Concentricities was first performed at the Gasteig in Munich on 10 November 2019 by Hans-Joachim Büsching, the solo clarinettist of the Beethoven Orchester Bonn, with Waterhouse as the cellist and Nino Gurevich as the pianist. The score was published by Schott Music.

A Süddeutsche Zeitung reviewer of a subsequent performance described the imagery of each movement as illustrating concentric, oscillating, circular, or spiralling movements or structures creating the common theme: in "Birds of Prey", a whirring start and then soaring circles; in "Cityscapes", the circular growth in the development of a city; in "Pagoda", a slightly grotesque approach; in "Oscillation", a picturesque way to illustrate when a stone falls into the water; and finally, in "Stone Circle", making prehistoric monumental stones audible.

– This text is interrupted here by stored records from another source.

(** Long enough sleeps for the flag to be read at their end. *)
Definition rested (c : collector_t) (e : turn) : Prop :=
  (2 <= length (t_sleep e))%nat /\ retry_ms c <= 50 * (Z.of_nat (length (t_sleep e)) - 2) /\ interval_ms c <= 50 * (Z.of_nat (length (t_sleep e)) - 2).

Record linked (l : link) (c : collector_t) : Prop := mk_linked {
  lk_connect : has_connect c = true; lk_tick : has_tick c = true; lk_disconnect : has_disconnect c = true;
  lk_up : connected l = is_up (c_state c);
  lk_fails : 0 <= fails l <= consecutive_errors c;
  lk_down : is_up (c_state c) = false -> fails l = 0;
  lk_three : fails l < 3;
  lk_counts : 0 <= collect_count c < 2 ^ 64 /\ 0 <= error_count c < 2 ^ 64
}.

(** What a turn changes of the collector. *)
Record advanced (c c' : collector_t) (calls : list collector_call) : Prop := mk_advanced {
  ad_same : (has_connect c', has_tick c', has_disconnect c') = (has_connect c, has_tick c, has_disconnect c) /\
            retry_ms c' = retry_ms c /\ interval_ms c' = interval_ms c;
  ad_collect : collect_count c' = u64 (collect_count c + succeeded calls);
  ad_errors : error_count c' = u64 (error_count c + failed calls);
  ad_consecutive : consecutive_errors c' <= consecutive_errors c + 1
}.

Lemma sleep_returns ms flags : forall slept, ms - slept <= 50 * (Z.of_nat (length flags) - 1) -> flags <> [] ->
  is_Some (collector_sleep_ms slept ms flags).
Proof.
  induction flags as [|f flags IH]; intros slept Hlen Hne; [done|]. cbn [collector_sleep_ms length] in *.
  destruct (Z.ltb_spec slept ms); [|by eexists]. destruct f; [by eexists|].
  apply IH; [destruct (Z.ltb_spec (ms - slept) 50); lia|]. intros ->. cbn [length] in Hlen. lia.
Qed.

Lemma accepts_app l a b : accepts l (a ++ b) = accepts l a ≫= fun l => accepts l b.
Proof.
  revert l. induction a as [|x a IH]; intros l; [done|]. cbn [app accepts].
  destruct x as [rc|rc|]; [destruct (connected l)|destruct (connected l), (rc =? 0), (3 <=? fails l)|]; cbn [negb]; done || apply IH.
Qed.

Lemma succeeded_app a b : succeeded (a ++ b) = succeeded a + succeeded b.
Proof. unfold succeeded. rewrite List.filter_app, length_app. lia. Qed.
Lemma failed_app a b : failed (a ++ b) = failed a + failed b.
Proof. unfold failed. rewrite List.filter_app, length_app. lia. Qed.

Lemma failed_tick rc : rc <> 0 -> succeeded [Tick rc] = 0 /\ failed [Tick rc] = 1 /\
  succeeded [Tick rc; Disconnect] = 0 /\ failed [Tick rc; Disconnect] = 1.
Proof. by destruct rc. Qed.

(** A turn without a tick: nothing is counted. *)
Lemma quiet_turn c s now calls : succeeded calls = 0 -> failed calls = 0 ->
  0 <= collect_count c < 2 ^ 64 -> 0 <= error_count c < 2 ^ 64 -> advanced c (collector_set_state now s c) calls.
Proof.
  intros H1 H2 Hc He. constructor; cbn; [done|rewrite H1|rewrite H2|lia]; rewrite Z.add_0_r; symmetry; by apply wrap_small.
Qed.
Lemma quiet_same c calls : succeeded calls = 0 -> failed calls = 0 ->
  0 <= collect_count c < 2 ^ 64 -> 0 <= error_count c < 2 ^ 64 -> advanced c c calls.
Proof.
  intros H1 H2 Hc He. constructor; [done|rewrite H1|rewrite H2|lia]; rewrite Z.add_0_r; symmetry; by apply wrap_small.
Qed.

(** The tick: it is made over the connection, and the third failure in a row ends it. *)
Lemma tick_linked e c l : linked l c -> is_up (c_state c) = true -> consecutive_errors c + 1 < 2 ^ 32 ->
  let '(c', calls) := run_tick e c in
  exists l', accepts l calls = Some l' /\ linked l' c' /\ advanced c c' calls.
Proof.
  intros [Hcn Htk Hds Hup Hf Hdown H3 [Hcc Hec]] Hs Hb. unfold run_tick. rewrite Htk. cbn [negb]. rewrite Hs in Hup.
  destruct (Z.eqb_spec (t_tick e) 0) as [Ht|Ht].
  - eexists. cbn [accepts]. rewrite Hup. cbn [negb Z.eqb]. split; [done|].
    assert (Hr : 0 <= u64 (collect_count c + 1) < 2 ^ 64) by (by apply wrap_range).
    destruct (c_state c) eqn:Hst; try done; (split; [constructor; cbn; rewrite ?Hst; done || lia|
      constructor; cbn; [by rewrite Htk|done|rewrite Z.add_0_r; symmetry; by apply wrap_small|lia]]).
  - destruct (failed_tick (t_tick e) Ht) as (S1 & F1 & S2 & F2). cbn [consecutive_errors].
    rewrite (wrap_small 32) by lia. assert (Hr : 0 <= u64 (error_count c + 1) < 2 ^ 64) by (by apply wrap_range).
    destruct (Z.leb_spec 3 (consecutive_errors c + 1)); cbn [has_disconnect disconnect].
    + unfold disconnect. cbn [has_disconnect]. rewrite Hds. eexists. cbn [accepts]. rewrite Hup. apply Z.eqb_neq in Ht as Ht'. rewrite Ht'. cbn [negb].
      destruct (Z.leb_spec 3 (fails l)); [lia|]. split; [done|]. split; [constructor; cbn; done || lia|].
      constructor; cbn [has_connect has_tick has_disconnect retry_ms interval_ms collect_count error_count consecutive_errors];
        [by rewrite ?Htk, ?Hds|rewrite S2, Z.add_0_r; symmetry; by apply wrap_small|by rewrite F2|lia].
    + eexists. cbn [accepts]. rewrite Hup. apply Z.eqb_neq in Ht as Ht'. rewrite Ht'. cbn [negb].
      destruct (Z.leb_spec 3 (fails l)); [lia|]. split; [done|].
      split; [constructor; cbn; rewrite ?Hs; done || lia|].
      constructor; cbn [has_connect has_tick has_disconnect retry_ms interval_ms collect_count error_count consecutive_errors];
        [by rewrite ?Htk|rewrite S1, Z.add_0_r; symmetry; by apply wrap_small|by rewrite F1|lia].
Qed.

(** A turn keeps the contract, and says whether the connection is up at its end. *)
Lemma turn_linked e c l on c' calls : linked l c -> consecutive_errors c + 1 < 2 ^ 32 ->
  collector_turn e c = Some (on, c', calls) ->
  exists l', accepts l calls = Some l' /\ linked l' c' /\ advanced c c' calls /\ (on = false -> connected l' = false).
Proof.
  intros Hl Hb Ht. pose proof Hl as [Hcn Htk Hds Hup Hf Hdown H3 [Hcc Hec]]. unfold collector_turn in Ht.
  assert (Hset : forall s now, is_up s = is_up (c_state c) -> linked l (collector_set_state now s c)).
  { intros s now Hs. constructor; cbn; rewrite ?Hs; done. }
  destruct (c_state c) eqn:Hst.
  - destruct (collector_sleep_ms 0 (retry_ms c) (t_sleep e)) as [[|]|]; [| |done]; cbn in Ht; injection Ht as <- <- <-; exists l.
    + split_and!; [done|done|by apply quiet_same|by intros _; rewrite Hup].
    + split_and!; [done|by apply Hset|by apply quiet_turn|done].
  - rewrite Hcn in Ht. cbn [negb] in Ht. destruct (Z.eqb_spec (t_connect e) 0) as [Hc|Hc].
    + injection Ht as <- <- <-. eexists. cbn [accepts]. rewrite Hup. cbn. split_and!; [done| |by apply quiet_turn|done].
      constructor; cbn; done || (by rewrite Hdown by done) || lia.
    + destruct (collector_sleep_ms 0 (retry_ms c) (t_sleep e)) as [st|]; [|done]. cbn in Ht. injection Ht as <- <- <-.
      eexists. cbn [accepts]. rewrite Hup. apply Z.eqb_neq in Hc. rewrite Hc. cbn [is_up].
      split_and!; [done| |by apply quiet_same|done]. by constructor; cbn; rewrite ?Hst.
  - rewrite Hcn in Ht. cbn [negb] in Ht. destruct (Z.eqb_spec (t_connect e) 0) as [Hc|Hc].
    + injection Ht as <- <- <-. eexists. cbn [accepts]. rewrite Hup. cbn. split_and!; [done| |by apply quiet_turn|done].
      constructor; cbn; done || (by rewrite Hdown by done) || lia.
    + destruct (collector_sleep_ms 0 (retry_ms c) (t_sleep e)) as [st|]; [|done]. cbn in Ht. injection Ht as <- <- <-.
      eexists. cbn [accepts]. rewrite Hup. apply Z.eqb_neq in Hc. rewrite Hc. cbn [is_up].
      split_and!; [done| |by apply quiet_same|done]. by constructor; cbn; rewrite ?Hst.
  - set (late := negb (last_update_ms c =? 0) && _) in Ht.
    assert (Hl1 : linked l (if late then collector_set_state (t_clock e 1) STALE c else c)) by (destruct late; [by apply Hset|done]).
    assert (Hup1 : is_up (c_state (if late then collector_set_state (t_clock e 1) STALE c else c)) = true) by (destruct late; cbn; by rewrite ?Hst).
    pose proof (tick_linked e _ l Hl1 Hup1 ltac:(destruct late; done)) as Htick.
    destruct (run_tick e _) as [c1 cs]. destruct Htick as (l' & Ha & Hl' & Had).
    assert (Hres : c' = c1 /\ calls = cs /\ on = true).
    { destruct (t_sleep e) as [|[|] fl]; cbn in Ht; [done|by injection Ht|]. destruct (collector_sleep_ms _ _ fl); [by injection Ht|done]. }
    destruct Hres as (-> & -> & ->). exists l'. split_and!; [done|done| |done].
    destruct late; [|done]. destruct Had as [A1 A2 A3 A4]. by constructor.
  - pose proof (tick_linked e c l Hl ltac:(by rewrite Hst) Hb) as Htick.
    destruct (run_tick e c) as [c1 cs]. destruct Htick as (l' & Ha & Hl' & Had).
    assert (Hres : c' = c1 /\ calls = cs /\ on = true).
    { destruct (t_sleep e) as [|[|] fl]; cbn in Ht; [done|by injection Ht|]. destruct (collector_sleep_ms _ _ fl); [by injection Ht|done]. }
    destruct Hres as (-> & -> & ->). by exists l'.
  - unfold disconnect in Ht. rewrite Hds in Ht. assert (Hl0 : linked (mk_link false 0) c) by (constructor; rewrite ?Hst; cbn; done || lia).
    destruct (collector_sleep_ms 0 (retry_ms c) (t_sleep e)) as [[|]|]; [| |done]; cbn in Ht; injection Ht as <- <- <-; exists (mk_link false 0).
    + split_and!; [done|done|by apply quiet_same|done].
    + split_and!; [done| |by apply quiet_turn|done]. constructor; cbn; done || lia.
Qed.
(* ===== verification/ProcessCollectors.v ===== *)
(** * The collectors of processes (collectors/collector_processes.c, collectors/collector_sm.c)

    The search of /proc for a service by its command line, the use of the processor between
    two looks, and the ticks that fill the table of services.  What /proc holds is an
    argument. *)

From S2P Require Import Prelude CText Float64.

(** A directory entry of /proc: its name and what is read of its cmdline up to the first NUL
    (None: it cannot be opened, or is empty). *)
Definition proc_listing : Type := list (string * option string).

(** [strstr]. *)
Definition contains (pat s : string) : bool := match String.index 0 pat s with Some _ => true | None => false end.
Definition numeric_first (nm : string) : bool :=
  match nm with String c _ => (48 <=? byte_of c) && (byte_of c <=? 57) | EmptyString => false end.

(** [dev/monitoring/collectors/collector_processes.c:28-55 find_process_by_name] None for the list: /proc
    cannot be opened. *)
Definition find_process_by_name (nm : string) (proc : option proc_listing) : Z :=
  match proc ≫= List.find (fun '(entry, cmd) => numeric_first entry && match cmd with Some t => contains nm t | None => false end) with
  | Some (entry, _) => atoi entry
  | None => 0
  end.

(** [dev/monitoring/collectors/collector_sm.c:23-51 find_servicemanager_pid] *)
Definition find_servicemanager_pid (proc : option proc_listing) : Z :=
  match proc ≫= List.find (fun '(entry, cmd) => numeric_first entry &&
          match cmd with Some t => contains "sm_daemon" t || contains "servicemanager" t || contains "bankai" t | None => false end) with
  | Some (entry, _) => atoi entry
  | None => 0
  end.

(** Arithmetic on [float]. *)
Definition fmul (a b : double) : double := to_float (dmul a b).
Definition fdiv (a b : double) : double := to_float (ddiv a b).
Definition f_of_Z (z : Z) : double := binary_normalize 24 128 z 0 false.

(** The earlier times in user mode and system mode, and the earlier clock. *)
Definition prev_times : Type := Z * Z * Z.

(** The use of the processor in percent, from ticks used and passed. *)
Definition usage (proc_delta time_delta : Z) : double := fdiv (fmul (f_of_Z 100) (f_of_Z proc_delta)) (f_of_Z time_delta).

(** [dev/monitoring/collectors/collector_processes.c:58-104 read_process_stats] [stat]: None when it
    cannot be opened, Some None when it cannot be parsed, else times and pages; [uptime]:
    what is read of /proc/uptime.  The code, and memory, usage and earlier times after it. *)
Definition read_process_stats (stat : option (option (Z * Z * Z))) (page clk : Z) (uptime : option double)
    (rss : Z) (cpu : double) (prev : prev_times) : Z * Z * double * prev_times :=
  match stat with
  | None => (-1, rss, cpu, prev)
  | Some None => (0, rss, cpu, prev)
  | Some (Some (utime, stime, pages)) =>
      let '(pu, ps, pt) := prev in
      let now := (fun u => u64 (d_trunc (dmul u (d_of_Z clk)))) <$> uptime in
      let cpu := if 0 <? pt
                 then match now with
                      | Some t => if 0 <? u64 (t - pt) then usage (u64 (u64 (utime + stime) - u64 (pu + ps))) (u64 (t - pt)) else cpu
                      | None => cpu
                      end
                 else d0 in
      (0, u64 (pages * page), cpu, (utime, stime, default pt now))
  end.

(** [dev/monitoring/collectors/collector_sm.c:54-106 read_proc_stats] the same on the collector's own
    earlier times. *)
Definition read_proc_stats := read_process_stats.

(** A slot of the services table, as far as these collectors fill it. *)
Record service_slot := mk_slot {
  s_name : string; s_pid : Z; running : bool; cpu_pct : double; s_rss : Z; health_score : Z;
  sandbox_ok : bool; caps_ok : bool; verify_ok : bool; seccomp_ok : bool
}.

(** What the kernel answers during a tick. *)
Record proc_env := mk_proc {
  p_list : option proc_listing; p_stat : Z -> option (option (Z * Z * Z)); p_page : Z; p_clk : Z; p_uptime : option double
}.

Definition g_svc_procs : list string := ["audio_service"; "gpio_service"; "sensor_service"]%string.
Definition g_svc_labels : list string := ["AudioSvc"; "GPIOSvc"; "SensorSvc"]%string.

(** [dev/monitoring/collectors/collector_processes.c:119-147 processes_tick, a service] *)
Definition process_slot (e : proc_env) (label proc : string) (prev : prev_times) : service_slot * prev_times :=
  let pid := find_process_by_name proc (p_list e) in
  if 0 <? pid then
    let '(_, rss, cpu, prev) := read_process_stats (p_stat e pid) (p_page e) (p_clk e) (p_uptime e) 0 d0 prev in
    (mk_slot label (u32 pid) true cpu rss 100 true true true true, prev)
  else (mk_slot label 0 false d0 0 0 true true true true, prev).

(** [dev/monitoring/collectors/collector_processes.c:112-152 processes_tick] the slots 1 to 3 and the
    earlier times. *)
Definition processes_tick (e : proc_env) (prevs : list prev_times) : list service_slot * list prev_times :=
  let r := zip_with (fun p prev => process_slot e p.1 p.2 prev) (zip g_svc_labels g_svc_procs) prevs in (fst <$> r, snd <$> r).

(** [dev/monitoring/collectors/collector_sm.c:18-20 sm_pid] with the metrics that the collector writes. *)
Record sm_view := mk_view { sm_pid : Z; sm_prev : prev_times; v_rss : Z; v_cpu : double; registered_services : Z }.

(** [dev/monitoring/collectors/collector_sm.c:108-115 sm_connect] *)
Definition sm_connect (proc : option proc_listing) (v : sm_view) : Z * sm_view :=
  (0, mk_view (find_servicemanager_pid proc) (sm_prev v) (v_rss v) (v_cpu v) (registered_services v)).

(** [dev/monitoring/collectors/collector_sm.c:145-177 sm_tick, the services] how many of the four have a
    process. *)
Definition running_count (proc : option proc_listing) : Z :=
  Z.of_nat (length (List.filter (fun s => match proc with
    | Some l => existsb (fun '(entry, cmd) => numeric_first entry && match cmd with Some t => contains s t | None => false end) l
    | None => false
    end) ["audio_service"; "camera_service"; "gpio_service"; "sensor_service"]%string)).

(** [dev/monitoring/collectors/collector_sm.c:117-202 sm_tick] [alive]: a signal 0 reaches a process;
    [socket]: one of the three paths exists. *)
Definition sm_tick (e : proc_env) (alive : Z -> bool) (socket : bool) (v : sm_view) : service_slot * sm_view :=
  let pid := if (sm_pid v =? 0) || negb (alive (sm_pid v)) then find_servicemanager_pid (p_list e) else sm_pid v in
  let v := mk_view pid (sm_prev v) (v_rss v) (v_cpu v) (registered_services v) in
  let v := if 0 <? pid then
             let '(rc, rss, cpu, prev) := read_proc_stats (p_stat e pid) (p_page e) (p_clk e) (p_uptime e) 0 d0 (sm_prev v) in
             mk_view pid prev (if rc =? 0 then rss else v_rss v) (if rc =? 0 then cpu else v_cpu v)
               (if socket then running_count (p_list e) else registered_services v)
           else v in
  (mk_slot "ServiceManager" (u32 pid) (0 <? pid) (v_cpu v) (v_rss v) (if 0 <? pid then 100 else 0) true true true true, v).

(** [dev/monitoring/collectors/collector_sm.c:204-210 sm_disconnect] *)
Definition sm_disconnect (v : sm_view) : Z * sm_view := (0, mk_view 0 (sm_prev v) (v_rss v) (v_cpu v) (registered_services v)).

(** ** What they show *)

(** A service is shown as running, with full health, exactly if the first process in /proc
    whose command contains its name has a positive number; nothing else enters the score,
    and the four security marks are always set. *)
Lemma slot_meaning e label proc prev : let '(s, _) := process_slot e label proc prev in
  (running s = true <-> 0 < find_process_by_name proc (p_list e)) /\ (health_score s = 100 <-> running s = true) /\
  sandbox_ok s = true /\ caps_ok s = true /\ verify_ok s = true /\ seccomp_ok s = true.
Proof.
  unfold process_slot. destruct (Z.ltb_spec 0 (find_process_by_name proc (p_list e))).
  - destruct (read_process_stats _ _ _ _ _ _ _) as [[[rc rss] cpu] p]. split_and!; done || (split; done || lia).
  - split_and!; done || (split; done || lia).
Qed.

Lemma find_first_none proc nm : (forall entry t, (entry, Some t) ∈ proc -> numeric_first entry = true -> contains nm t = false) ->
  find_process_by_name nm (Some proc) = 0.
Proof.
  intros Hno. unfold find_process_by_name. cbn [mbind option_bind].
  destruct (List.find _ proc) as [[entry cmd]|] eqn:Hf; [|done]. exfalso.
  apply find_some in Hf as [Hin Hb]. apply list_elem_of_In in Hin. apply andb_true_iff in Hb as [Hn Hc].
  destruct cmd as [t|]; [|done]. by rewrite (Hno _ _ Hin Hn) in Hc.
Qed.

(** A service that is not running is shown so. *)
Lemma absent_not_running e label proc prev l : p_list e = Some l ->
  (forall entry t, (entry, Some t) ∈ l -> numeric_first entry = true -> contains proc t = false) ->
  (process_slot e label proc prev).1 = mk_slot label 0 false d0 0 0 true true true true.
Proof. intros Hl Hno. unfold process_slot. rewrite Hl, find_first_none by done. done. Qed.

(** Any program that mentions the name is taken for the service: here an editor. *)
Example editor_is_the_service :
  find_process_by_name "audio_service" (Some [("1", Some "/sbin/init"); ("self", Some "audio_service");
    ("77", Some "/usr/bin/vim-audio_service.c"); ("90", Some "/usr/bin/audio_service")]%string) = 77.
Proof. by vm_compute. Qed.

(** After a restart of the service the new process has used less time than the earlier one
    had: the difference wraps around, and the usage shown is beyond all bounds. *)
Example restart_usage_wraps :
  let '(_, _, cpu, _) := read_process_stats (Some (Some (3, 2, 10))) 4096 100 (Some (d_of_Z 1000)) 0 d0 (500, 200, 99900) in
  dlt (d_of_Z (10 ^ 19)) cpu = true.
Proof. by vm_compute. Qed.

A performance in the town hall of Gilching combined Concentricities with music by Gustav Mahler, Mark-Anthony Turnage, and the world premiere of Waterhouse's string quartet Alchymic Quartet. A day later, the piece was featured in a concert on the occasion of his 60th birthday at the Allerheiligen-Hofkirche in Munich, with Hans-Joachim Mohrmann, (Note: Hans-Joachim Büsching adopted the surname Mohrmann upon marriage.) and pianist Anna Karapetyan.